We will be reminded that when we are nice to people we would rather avoid, then it is as though we were being nice to Jesus himself. Real religion isn't about anything mystical, or even spiritual- in the otherworldly sense. It is about the basic stuff of humanity, caring for those who are bottom of the pile, never thinking that we are better than anybody else, and trying to make sure that if we ever manage to do something which shows real compassion and self sacrifice, then we keep it to ourselves and don't expect everybody to make a fuss of us. These are ordinary Sundays for ordinary Christians but to live out the teachings of Jesus is quite extra ordinary, out of this world!
Opening Verse of Scripture - Galatians Chapter 3:28
There is no longer Jew or Greek, there is no longer slave or free, there is no longer male and female; for all of you are one in Christ Jesus.

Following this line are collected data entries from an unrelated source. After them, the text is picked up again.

(* ===== verification/Contracts.v ===== *)
(** * Types up to a renaming of variables

    [contract_up_to_renaming]: a method satisfies its contract exactly when an injective
    renaming of the variables turns the types and constraints of the one into those of the
    other.  [pattern_keys_canonical]: two implementation heads have the same key exactly when
    such a renaming exists. *)

From S2P Require Import Prelude Names ParseError TypeEnv TraitPatterns Unification UnifierProps Coherence.
Import AlphaEnvironment PatternKey.

(** ** Renamings *)

Definition injective (m : gmap N N) : Prop := ∀ a b c, m !! a = Some c → m !! b = Some c → a = b.

Lemma substitute_node m h args :
  substitute m (mkTy h args) = mkTy (match h with HVariable v => HVariable (stdpp.option.default v (m !! v)) | _ => h end) (map (substitute m) args).
Proof. done. Qed.

Lemma substitute_ext m m' t : (∀ v, v ∈ ty_vars t → m !! v = m' !! v) → substitute m t = substitute m' t.
Proof.
  induction t as [h args IH] using canonical_ty_ind. intros Hv. rewrite Forall_forall in IH. rewrite !substitute_node. f_equal.
  - destruct h; try done. by rewrite Hv by (apply elem_of_ty_vars; by left).
  - apply map_ext_in. intros a Ha%list_elem_of_In. apply IH; [done|]. intros v Hva. apply Hv, elem_of_ty_vars. right. by exists a.
Qed.

Lemma substitute_weaken m m' t : m ⊆ m' → ty_vars t ⊆ dom m → substitute m' t = substitute m t.
Proof.
  intros Hsub Hd. apply substitute_ext. intros v Hv. assert (Hin : v ∈ dom m) by set_solver. apply elem_of_dom in Hin as [w Hw].
  rewrite Hw. by eapply lookup_weaken.
Qed.

(** ** Comparing *)

Definition inverse (env : AlphaEnvironment) : Prop := ∀ a b, forward env !! a = Some b ↔ reverse env !! b = Some a.

Fixpoint compare_args (ordinal : nat) (args1 args2 : list CanonicalTy) (env : AlphaEnvironment) : AlphaEnvironment * Result (list N) unit :=
  match args1, args2 with
  | ty1 :: args1, ty2 :: args2 =>
      match compare ty1 ty2 env with
      | (env, Err path) => (env, Err (as_u32 ordinal :: path))
      | (env, Ok _) => compare_args (S ordinal) args1 args2 env
      end
  | _, _ => (env, Ok tt)
  end.

Lemma compare_node h1 a1 h2 a2 env :
  compare (mkTy h1 a1) (mkTy h2 a2) env =
    match compare_heads h1 h2 env with
    | (env, Err path) => (env, Err path)
    | (env, Ok _) => if decide (length a1 ≠ length a2) then (env, Err []) else compare_args 0 a1 a2 env
    end.
Proof. done. Qed.

(** What a successful comparison with [vars] on the left leaves. *)
Definition extends (env env' : AlphaEnvironment) (vars : gset N) : Prop :=
  inverse env' ∧ forward env ⊆ forward env' ∧ dom (forward env') = dom (forward env) ∪ vars.

Lemma extends_refl env : inverse env → extends env env ∅.
Proof. intros Hi. split; [done|]. split; [done|]. set_solver. Qed.
Lemma extends_trans env env1 env2 X Y : extends env env1 X → extends env1 env2 Y → extends env env2 (X ∪ Y).
Proof.
  intros (H1 & H2 & H3) (H4 & H5 & H6). split; [done|]. split; [by transitivity (forward env1)|]. rewrite H6, H3. set_solver.
Qed.

Definition head_vars (h : CanonicalTypeHead) : gset N := match h with HVariable v => {[v]} | _ => ∅ end.
Definition rename_head (m : gmap N N) (h : CanonicalTypeHead) : CanonicalTypeHead :=
  match h with HVariable v => HVariable (stdpp.option.default v (m !! v)) | _ => h end.

Lemma inverse_insert env a b : inverse env → agrees (forward env !! a) b = true → agrees (reverse env !! b) a = true →
  inverse (mkAlpha (<[a := b]> (forward env)) (<[b := a]> (reverse env))) ∧ forward env ⊆ <[a := b]> (forward env).
Proof.
  intros Hi Ha Hb. unfold agrees in *.
  assert (Hfa : ∀ x, forward env !! a = Some x → x = b) by (intros x E; rewrite E in Ha; by apply bool_decide_eq_true in Ha).
  assert (Hfb : ∀ x, reverse env !! b = Some x → x = a) by (intros x E; rewrite E in Hb; by apply bool_decide_eq_true in Hb).
  split.
  - intros x y. simpl. rewrite !lookup_insert_Some. split.
    + intros [[<- <-]|[Hne H]]; [by left|]. right. split; [|by apply Hi]. intros <-. apply Hi, Hfb in H. done.
    + intros [[<- <-]|[Hne H]]; [by left|]. right. split; [|by apply Hi]. intros <-. apply Hi, Hfa in H. done.
  - apply map_subseteq_spec. intros x y E. destruct (decide (x = a)) as [->|]; [|by rewrite lookup_insert_ne].
    rewrite lookup_insert_eq. f_equal. symmetry. by apply Hfa.
Qed.

Lemma compare_heads_sound h1 h2 env env' : inverse env → compare_heads h1 h2 env = (env', Ok tt) →
  extends env env' (head_vars h1) ∧ h2 = rename_head (forward env') h1.
Proof.
  intros Hi. unfold compare_heads.
  assert (Hsame : (if decide (h1 = h2) then (env, Ok tt) else (env, Err ([] : list N))) = (env', Ok tt) → (∀ v, h1 ≠ HVariable v) →
    extends env env' (head_vars h1) ∧ h2 = rename_head (forward env') h1).
  { case_decide as Hd; [|done]. intros [= <-] Hh. subst h2. destruct h1; try (split; [by apply extends_refl|done]). by edestruct Hh. }
  destruct h1; try (intros Hr; by apply Hsame). destruct h2; try (case_decide; done).
  destruct (agrees (forward env !! id) id0) eqn:Ha; simpl; [|done]. destruct (agrees (reverse env !! id0) id) eqn:Hb; simpl; [|done].
  intros [= <-]. destruct (inverse_insert env id id0 Hi Ha Hb) as [H1 H2]. split.
  - split; [done|]. split; [done|]. simpl. rewrite dom_insert_L. set_solver.
  - simpl. by rewrite lookup_insert_eq.
Qed.

Lemma compare_heads_complete m h1 h2 env : inverse env → injective m → forward env ⊆ m → head_vars h1 ⊆ dom m →
  h2 = rename_head m h1 → ∃ env', compare_heads h1 h2 env = (env', Ok tt) ∧ forward env' ⊆ m.
Proof.
  intros Hi Hinj Hsub Hd ->. destruct h1; simpl; try (rewrite ?decide_True by done; by exists env).
  assert (Hin : id ∈ dom m) by (simpl in Hd; set_solver). apply elem_of_dom in Hin as [b Hb]. rewrite Hb. simpl.
  assert (Ha : agrees (forward env !! id) b = true).
  { unfold agrees. destruct (forward env !! id) as [x|] eqn:E; [|done]. apply bool_decide_eq_true.
    apply (lookup_weaken _ _ _ _ E) in Hsub. congruence. }
  assert (Hr : agrees (reverse env !! b) id = true).
  { unfold agrees. destruct (reverse env !! b) as [x|] eqn:E; [|done]. apply bool_decide_eq_true. apply Hi in E.
    eapply Hinj; [|exact Hb]. by eapply lookup_weaken. }
  rewrite Ha, Hr. simpl. eexists. split; [done|]. simpl. by apply insert_subseteq_l.
Qed.

Definition list_vars (l : list CanonicalTy) : gset N := ⋃ (map ty_vars l).

Lemma ty_vars_node h args : ty_vars (mkTy h args) = head_vars h ∪ list_vars args.
Proof. done. Qed.

Definition compare_ok (t : CanonicalTy) : Prop := ∀ t' env env', inverse env → compare t t' env = (env', Ok tt) →
  extends env env' (ty_vars t) ∧ t' = substitute (forward env') t.

Lemma compare_args_sound l : Forall compare_ok l → ∀ n l' env env', inverse env → length l = length l' →
  compare_args n l l' env = (env', Ok tt) → extends env env' (list_vars l) ∧ l' = map (substitute (forward env')) l.
Proof.
  induction 1 as [|t l Ht _ IH]; intros n [|t' l'] env env' Hi Hlen Hc; try done; simpl in Hc.
  { injection Hc as <-. split; [by apply extends_refl|done]. }
  destruct (compare t t' env) as [env1 [[]|]] eqn:E; [|done]. destruct (Ht t' env env1 Hi E) as [Hx ->].
  injection Hlen as Hlen. destruct (IH (S n) l' env1 env' (proj1 Hx) Hlen Hc) as [Hy ->].
  split; [by eapply extends_trans|]. simpl. f_equal. symmetry. apply substitute_weaken; [apply Hy|].
  destruct Hx as (_ & _ & ->). set_solver.
Qed.

Lemma compare_sound t : compare_ok t.
Proof.
  induction t as [h args IH] using canonical_ty_ind. intros [h' args'] env env' Hi. rewrite compare_node.
  destruct (compare_heads h h' env) as [env1 [[]|]] eqn:E; [|done]. destruct (compare_heads_sound _ _ _ _ Hi E) as [Hx ->].
  case_decide as Hlen; [done|]. intros Hc. destruct (compare_args_sound _ IH 0 args' env1 env' (proj1 Hx)) as [Hy ->]; [lia|done|].
  split; [rewrite ty_vars_node; by eapply extends_trans|]. rewrite substitute_node. f_equal.
  destruct h; try done. simpl. destruct Hx as (_ & _ & Hd), Hy as (_ & Hsub & _).
  assert (Hin : id ∈ dom (forward env1)) by (rewrite Hd; set_solver). apply elem_of_dom in Hin as [b Hb]. rewrite Hb. simpl.
  by rewrite (lookup_weaken _ _ _ _ Hb Hsub).
Qed.

Definition compare_finds (m : gmap N N) (t : CanonicalTy) : Prop := ∀ env, inverse env → forward env ⊆ m → ty_vars t ⊆ dom m →
  ∃ env', compare t (substitute m t) env = (env', Ok tt) ∧ inverse env' ∧ forward env' ⊆ m.

Lemma compare_args_complete m l : Forall (compare_finds m) l → ∀ n env, inverse env → forward env ⊆ m → list_vars l ⊆ dom m →
  ∃ env', compare_args n l (map (substitute m) l) env = (env', Ok tt) ∧ inverse env' ∧ forward env' ⊆ m.
Proof.
  induction 1 as [|t l Ht _ IH]; intros n env Hi Hsub Hd; [by exists env|]. unfold list_vars in Hd. simpl in *.
  destruct (Ht env Hi Hsub) as (env1 & -> & Hi1 & Hsub1); [set_solver|].
  apply IH; [done|done|]. unfold list_vars. set_solver.
Qed.
(* ===== verification/ExprProps.v ===== *)
(** * The parser of operator expressions accepts its grammar

    [expression_grammar]: what the parser returns is what the grammar derives from the tokens it
    consumed, and it returns everything the grammar derives; so the tiers and their
    associativity are as the grammar says. *)

From S2P Require Import Prelude Names ListHandle Value ParseError StringLiteral Lexer ParserCore ParserLaws ExprOperators ExprGrammar.

Module ExprProps.
Import Parser ParserLaws ExprParser ExprGrammar ExprTiers.

Section Grammar.
Context `{Hlaws : OperandLaws}.

(** ** The grammar *)

Definition operand_ast (b : bool) (ts : list Spanned) (a : Ast) : Prop := ∃ o, operand_syntax b ts o ∧ a = Leaf o.

Definition facet_combine (left : Ast) (_ : unit) (right : Ast) : Result ParseError Ast := Ok (lower_binop left FacetChain right).
Definition facet_syntax (b : bool) : list Spanned → Ast → Prop :=
  infix_syntax (one_token facet_of) (λ _, operand_ast false) (operand_ast b) facet_combine.

Definition expr_rs (op : expr_op) (ts : list Spanned) (x : Ast + Pattern) : Prop :=
  match op with
  | ExprConsumer _ kind => ∃ pt, pattern_syntax kind ts pt ∧ x = inr pt
  | _ => ∃ a, facet_syntax false ts a ∧ x = inl a
  end.
Definition expr_syntax (b : bool) : list Spanned → Ast → Prop := infix_syntax (one_token expr_of) expr_rs (facet_syntax b) expr_combine.

(** The pair constructor, bare or quoted. *)
Definition pair_token (ts : list Spanned) : Prop :=
  (∃ l c r, ts = [l; c; r] ∧ sp_token l = TLParen ∧ sp_token c = TComma ∧ sp_token r = TRParen) ∨
  (∃ t body, ts = [t] ∧ sp_token t = TFuncLiteral body ∧ is_pair_constructor_func_literal body = true).

Inductive pair_syntax : bool → list Spanned → Ast → Prop :=
| Pair_one b ts a : expr_syntax b ts a → pair_syntax b ts a
| Pair_more b ts a pts us c :
    expr_syntax b ts a → pair_token pts → pair_syntax false us c →
    pair_syntax b (ts ++ pts ++ us) (lower_pair_constructor a c).

Definition logical_syntax (b : bool) : list Spanned → Ast → Prop :=
  infix_syntax (one_token logical_of) (λ _, pair_syntax false) (pair_syntax b) logical_combine.

Definition call_combine (left callee right : Ast) : Result ParseError Ast := Ok (lower_func_literal_call left callee right).
Definition and_or_syntax (b : bool) : list Spanned → Ast → Prop :=
  infix_syntax (one_token and_or_of) (λ _, logical_syntax false) (logical_syntax b) call_combine.

(** Newlines may surround the operators of pipelines, but not [<|>]. *)
Definition flow_ops (ts : list Spanned) (kind : FlowOpKind) : Prop :=
  ∃ nl1 t nl2, ts = nl1 ++ t :: nl2 ∧ flow_op_kind (sp_token t) = Some kind ∧ newlines nl1 ∧ newlines nl2 ∧
    (kind = FkChoice → nl1 = [] ∧ nl2 = []).

Definition starts_pair_call (ts : list Spanned) : bool :=
  match ts with t :: _ => match sp_token t with TFuncLiteral body => is_pair_constructor_func_literal body | _ => false end | [] => false end.

(** [calls]: whether a pipeline may go on with a partial call of the pair constructor. *)
Definition flow_rs (calls : bool) (kind : FlowOpKind) (ts : list Spanned) (a : Ast) : Prop :=
  (calls = true ∧ flow_op_injects_first_argument kind = true ∧ ∃ o, pair_call_syntax ts o ∧ a = Leaf o) ∨
  (flow_op_injects_first_argument kind && starts_pair_call ts = false ∧ and_or_syntax (flow_op_injects_first_argument kind) ts a).

Definition flow_syntax (calls : bool) : list Spanned → Ast → Prop :=
  infix_syntax flow_ops (flow_rs calls) (and_or_syntax false) flow_combine.
Definition expression_syntax (calls : bool) : list Spanned → Ast → Prop :=
  infix_syntax (one_token on_of) (λ _, flow_syntax calls) (flow_syntax calls) call_combine.

(** ** Tight tiers *)

Lemma operand_sound b : sound (operand b) (operand_ast b).
Proof.
  intros p Q Hw Hp HQ. apply wp_bind, postfix_sound; [done|done|]. intros ts o p' Hk Hp' Ho Hr. apply wp_ret; [apply Hk|].
  apply (HQ ts); [done|done|by exists o|done].
Qed.
Lemma operand_complete b : complete (operand b) (operand_ast b) (stops 9).
Proof.
  intros p ts a r Hp (o & Ho & ->) Hr Hs. eapply runs_plain_bind; [by eapply postfix_complete|]. intros p' Hr' _ Hp'. by apply runs_plain_ret.
Qed.
Lemma operand_ast_starts b ts a : operand_ast b ts a → starts_operand ts.
Proof. intros (o & Ho & _). by eapply operand_starts. Qed.
Lemma insert_by_ctime_sorted (x : string * Z) (l : list (string * Z)) :
  StronglySorted (fun a b => (snd a <= snd b)%Z) l ->
  StronglySorted (fun a b => (snd a <= snd b)%Z) (insert_by_ctime x l).
Proof.
  induction 1 as [|y l Hl IH Hy]; cbn [insert_by_ctime].
  - repeat constructor.
  - destruct (Z.leb_spec (snd x) (snd y)) as [Hle|Hgt].
    + constructor; [now constructor|].
      constructor; [assumption|].
      revert Hy. apply Forall_impl. intros z Hz. lia.
    + constructor; [assumption|].
      eapply Permutation_Forall; [symmetry; apply insert_by_ctime_perm|].
      constructor; [lia|assumption].
Qed.

Lemma sorted_by_ctime_sorted (l : list (string * Z)) :
  StronglySorted (fun a b => (snd a <= snd b)%Z) (sorted_by_ctime l).
Proof.
  induction l as [|x l IH]; [constructor|].
  unfold sorted_by_ctime in *. cbn [fold_right].
  now apply insert_by_ctime_sorted.
Qed.

Lemma sorted_app_le (a b : list (string * Z)) :
  StronglySorted (fun x y => (snd x <= snd y)%Z) (a ++ b) ->
  forall o k, In o a -> In k b -> (snd o <= snd k)%Z.
Proof.
  induction a as [|x a IH]; intros Hs o k Ho Hk; [contradiction|].
  cbn [app] in Hs. inversion Hs as [|? ? Hs' Hx]; subst.
  destruct Ho as [<-|Ho].
  - rewrite Forall_forall in Hx. apply Hx, in_or_app. now right.
  - now apply IH.
Qed.
(** * hpecli: the self-update checker, the OneView logout and the GreenLake get command

    Shallow embedding of
    - package [update]: the version source, the manifest parser, the
      semantic-version comparator, the environment gate and the two entry
      points [checkUpdate] / [IsUpdateAvailable];
    - package [oneview]: [runLogout], [hostToLogout] and the [RunE] of
      [newLogoutCommand];
    - package [cloudvolume]: [runLogout] and the [RunE] of [newLogoutCommand];
    - package [greenlake]: [runGlGet]. *)

From Stdlib Require Import String Ascii Strings.Byte List Bool Arith NArith Lia.
Import ListNotations.
Open Scope string_scope.
Open Scope nat_scope.

(* ------------------------------------------------------------------ *)
(** ** Semantic versions *)

Module SemVer.

(** A pre-release identifier is numeric or alphanumeric. *)
Inductive PreId :=
| PNum (n : nat)
| PAlnum (s : string).

Record version := mkVersion {
  major : nat;
  minor : nat;
  patch : nat;
  pre : list PreId
}.

(** *** Parsing *)

Definition isDigit (c : ascii) : bool :=
  let n := nat_of_ascii c in (48 <=? n) && (n <=? 57).

Definition isIdentChar (c : ascii) : bool :=
  let n := nat_of_ascii c in
  isDigit c || ((65 <=? n) && (n <=? 90)) || ((97 <=? n) && (n <=? 122))
  || (n =? 45).

Fixpoint allChars (p : ascii -> bool) (s : string) : bool :=
  match s with
  | EmptyString => true
  | String c s' => p c && allChars p s'
  end.

(** Split at every occurrence of [sep]. *)
Fixpoint splitOn (sep : ascii) (s : string) : list string :=
  match s with
  | EmptyString => [EmptyString]
  | String c s' =>
      if Ascii.eqb c sep then EmptyString :: splitOn sep s'
      else match splitOn sep s' with
           | [] => [String c EmptyString]
           | w :: ws => String c w :: ws
           end
  end.

(** Split at the first occurrence of [sep]. *)
Fixpoint splitFirst (sep : ascii) (s : string) : string * option string :=
  match s with
  | EmptyString => (EmptyString, None)
  | String c s' =>
      if Ascii.eqb c sep then (EmptyString, Some s')
      else let (a, b) := splitFirst sep s' in (String c a, b)
  end.

Fixpoint digitsVal (acc : nat) (s : string) : nat :=
  match s with
  | EmptyString => acc
  | String c s' => digitsVal (acc * 10 + (nat_of_ascii c - 48)) s'
  end.

Definition parseNum (s : string) : option nat :=
  match s with
  | EmptyString => None
  | _ => if allChars isDigit s then Some (digitsVal 0 s) else None
  end.

Definition parsePreId (s : string) : option PreId :=
  match s with
  | EmptyString => None
  | _ =>
      if allChars isDigit s then Some (PNum (digitsVal 0 s))
      else if allChars isIdentChar s then Some (PAlnum s) else None
  end.

Fixpoint parsePreIds (ws : list string) : option (list PreId) :=
  match ws with
  | [] => Some []
  | w :: ws' =>
      match parsePreId w, parsePreIds ws' with
      | Some i, Some is => Some (i :: is)
      | _, _ => None
      end
  end.

Definition validBuild (b : option string) : bool :=
  match b with
  | None => true
  | Some s =>
      forallb (fun w => negb (String.eqb w EmptyString) && allChars isIdentChar w)
              (splitOn "."%char s)
  end.

(** [MAJOR.MINOR.PATCH[-PRERELEASE][+BUILD]]; the build metadata is
    checked and dropped (it takes no part in precedence). *)
Definition parse (s : string) : option version :=
  let (main, build) := splitFirst "+"%char s in
  if negb (validBuild build) then None else
  let (core, pr) := splitFirst "-"%char main in
  match splitOn "."%char core with
  | [ma; mi; pa] =>
      match parseNum ma, parseNum mi, parseNum pa with
      | Some a, Some b, Some c =>
          match pr with
          | None => Some (mkVersion a b c [])
          | Some p =>
              match parsePreIds (splitOn "."%char p) with
              | Some ids => Some (mkVersion a b c ids)
              | None => None
              end
          end
      | _, _, _ => None
      end
  | _ => None
  end.

(** *** Precedence *)

Definition cmpPreId (x y : PreId) : comparison :=
  match x, y with
  | PNum a, PNum b => Nat.compare a b
  | PNum _, PAlnum _ => Lt
  | PAlnum _, PNum _ => Gt
  | PAlnum a, PAlnum b => String.compare a b
  end.

Fixpoint cmpPreIds (xs ys : list PreId) : comparison :=
  match xs, ys with
  | [], [] => Eq
  | [], _ :: _ => Lt
  | _ :: _, [] => Gt
  | x :: xs', y :: ys' =>
      match cmpPreId x y with
      | Eq => cmpPreIds xs' ys'
      | c => c
      end
  end.

(** A release ranks above every pre-release of the same triple. *)
Definition cmpPre (xs ys : list PreId) : comparison :=
  match xs, ys with
  | [], [] => Eq
  | [], _ :: _ => Gt
  | _ :: _, [] => Lt
  | _, _ => cmpPreIds xs ys
  end.

Definition cmp (a b : version) : comparison :=
  match Nat.compare (major a) (major b) with
  | Eq =>
      match Nat.compare (minor a) (minor b) with
      | Eq =>
          match Nat.compare (patch a) (patch b) with
          | Eq => cmpPre (pre a) (pre b)
          | c => c
          end
      | c => c
      end
  | c => c
  end.

End SemVer.

(* ------------------------------------------------------------------ *)
(** ** Package [update]

    The package's own source is not among the reviewed files (only its test
    file is); every definition of this module is modelled from the spec
    (sections 3, 4 and 7) and checked against that test file. *)

Module Update.

(** Modelled from the spec: the error taxonomy of section 7. *)
Inductive ManifestErr := MissingVersion | Malformed.
Inductive VersionErr := InvalidFormat.
Inductive PreconditionErr := MissingLocalVersion.
Lemma numeral_lower (s : string) : all_chars numeral_char s = true -> Str.lower s = s.
Proof.
  induction s as [|a s IH]; [reflexivity|]. simpl. intros Hs.
  apply andb_true_iff in Hs. destruct Hs as [Ha Hs].
  destruct (numeral_char_plain a Ha) as [_ ->]. rewrite IH by exact Hs. reflexivity.
Qed.

Lemma numeral_rstrip (s : string) : all_chars numeral_char s = true -> Str.rstrip s = s.
Proof.
  induction s as [|a s IH]; [reflexivity|]. simpl. intros Hs.
  apply andb_true_iff in Hs. destruct Hs as [Ha Hs].
  destruct (numeral_char_plain a Ha) as [Hsp _]. rewrite IH by exact Hs.
  destruct s; [rewrite Hsp|]; reflexivity.
Qed.

Lemma numeral_strip (s : string) : all_chars numeral_char s = true -> Str.strip s = s.
Proof.
  intros Hs. unfold Str.strip. rewrite lstrip_clean.
  - apply numeral_rstrip. exact Hs.
  - destruct s as [|a s]; [reflexivity|]. simpl in *.
    apply andb_true_iff in Hs. destruct Hs as [Ha _].
    destruct (numeral_char_plain a Ha) as [-> _]. reflexivity.
Qed.

Lemma numeral_affirmative (s : string) :
  all_chars numeral_char s = true -> str_in s AFFIRMATIVE = String.eqb s "1".
Proof.
  destruct s as [|a s]; [reflexivity|]. simpl. intros Hs.
  apply andb_true_iff in Hs. destruct Hs as [Ha _]. revert Ha.
  destruct a as [[|] [|] [|] [|] [|] [|] [|] [|]]; intros Ha;
    try discriminate Ha; unfold str_in, AFFIRMATIVE; simpl;
    rewrite ?orb_false_r; reflexivity.
Qed.

Lemma uint_numeral (d : Decimal.uint) :
  all_chars numeral_char (NilEmpty.string_of_uint d) = true.
Proof. induction d; simpl; auto. Qed.

Lemma of_Z_numeral (z : Z) : all_chars numeral_char (Str.of_Z z) = true.
Proof.
  unfold Str.of_Z, NilZero.string_of_int, NilZero.string_of_uint.
  destruct (Z.to_int z) as [d|d]; destruct d; simpl; try reflexivity;
    apply uint_numeral.
Qed.

Lemma to_int_nonnil (z : Z) :
  Z.to_int z <> Decimal.Pos Decimal.Nil /\ Z.to_int z <> Decimal.Neg Decimal.Nil.
Proof.
  pose proof DecimalPos.Unsigned.to_uint_nonnil as Hp.
  destruct z as [|p|p]; simpl; split; try discriminate;
    intros Heq; inversion Heq as [Hd]; exact (Hp p Hd).
Qed.

(** Two integers with the same numeral are the same. *)
Lemma of_Z_inj (z z' : Z) : Str.of_Z z = Str.of_Z z' -> z = z'.
Proof.
  unfold Str.of_Z. intros Heq. apply DecimalZ.to_int_inj.
  destruct (to_int_nonnil z) as [Hp Hn]. destruct (to_int_nonnil z') as [Hp' Hn'].
  pose proof (NilZero.isi _ Hp Hn) as H1. pose proof (NilZero.isi _ Hp' Hn') as H2.
  rewrite Heq in H1. congruence.
Qed.

Lemma is_space_lower (a : ascii) : Str.is_space (Str.lower_ascii a) = Str.is_space a.
Proof. destruct a as [[|] [|] [|] [|] [|] [|] [|] [|]]; reflexivity. Qed.

Lemma lower_ascii_idem (a : ascii) :
  Str.lower_ascii (Str.lower_ascii a) = Str.lower_ascii a.
Proof. destruct a as [[|] [|] [|] [|] [|] [|] [|] [|]]; reflexivity. Qed.

Lemma lower_idem (s : string) : Str.lower (Str.lower s) = Str.lower s.
Proof.
  induction s as [|a s IH]; [reflexivity|]. simpl.
  rewrite lower_ascii_idem, IH. reflexivity.
Qed.

Lemma lstrip_lower (s : string) : Str.lstrip (Str.lower s) = Str.lower (Str.lstrip s).
Proof.
  induction s as [|a s IH]; [reflexivity|]. simpl. rewrite is_space_lower.
  destruct (Str.is_space a); [exact IH|reflexivity].
Qed.

Lemma rstrip_lower (s : string) : Str.rstrip (Str.lower s) = Str.lower (Str.rstrip s).
Proof.
  induction s as [|a s IH]; [reflexivity|]. simpl. rewrite IH, is_space_lower.
  destruct (Str.rstrip s); simpl; [destruct (Str.is_space a)|]; reflexivity.
Qed.

Lemma strip_lower (s : string) : Str.strip (Str.lower s) = Str.lower (Str.strip s).
Proof. unfold Str.strip. rewrite lstrip_lower, rstrip_lower. reflexivity. Qed.

Section Converters.

Context `{PyBuiltins}.

(** X8: [_to_bool] reads an integer as true exactly when it is 1, and
    reads [None] and not-a-number as false; on a text it looks at the
    trimmed, lower-cased text only, so that surrounding whitespace and
    letter case do not matter (stated for one-byte text, where trimming
    and lower-casing are those of Python). *)
Theorem to_bool_reads (z : Z) (x : float) (s : string) :
  all_chars is_ascii s = true ->
  _to_bool (VInt z) = Z.eqb z 1
  /\ _to_bool VNone = false
  /\ (PrimFloat.is_nan x = true -> _to_bool (VFloat x) = false)
  /\ _to_bool (VStr (Str.strip s)) = _to_bool (VStr s)
  /\ _to_bool (VStr (Str.lower s)) = _to_bool (VStr s).
Proof.
  intros _. split; [|split; [|split; [|split]]].
  - unfold _to_bool. cbn [pd_isna py_str].
    rewrite (numeral_strip _ (of_Z_numeral z)), (numeral_lower _ (of_Z_numeral z)).
    change (str_in (Str.of_Z z) AFFIRMATIVE = Z.eqb z 1).
    rewrite (numeral_affirmative _ (of_Z_numeral z)).
    destruct (Z.eqb_spec z 1) as [->|Hne]; [reflexivity|].
    apply String.eqb_neq. intros Heq. apply Hne. apply of_Z_inj. exact Heq.
  - reflexivity.
  - intros Hx. unfold _to_bool. cbn [pd_isna]. rewrite Hx. reflexivity.
  - unfold _to_bool. cbn [pd_isna py_str]. rewrite strip_idem. reflexivity.
  - unfold _to_bool. cbn [pd_isna py_str].
    rewrite strip_lower, lower_idem. reflexivity.
Qed.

Collect Prayer for the Day—Before we read we pray
Lord, you have taught us that all our doings without love are nothing worth: send your Holy Spirit and pour into our hearts that most excellent gift of love, the true bond of peace and of all virtues, without which whoever lives is counted dead before you. Grant this for your only Son Jesus Christ’s sake, who is alive and reigns with you, in the unity of the Holy Spirit, one God, now and for ever.
Faithful Creator, whose mercy never fails: deepen our faithfulness to you and to your living Word, Jesus Christ our Lord.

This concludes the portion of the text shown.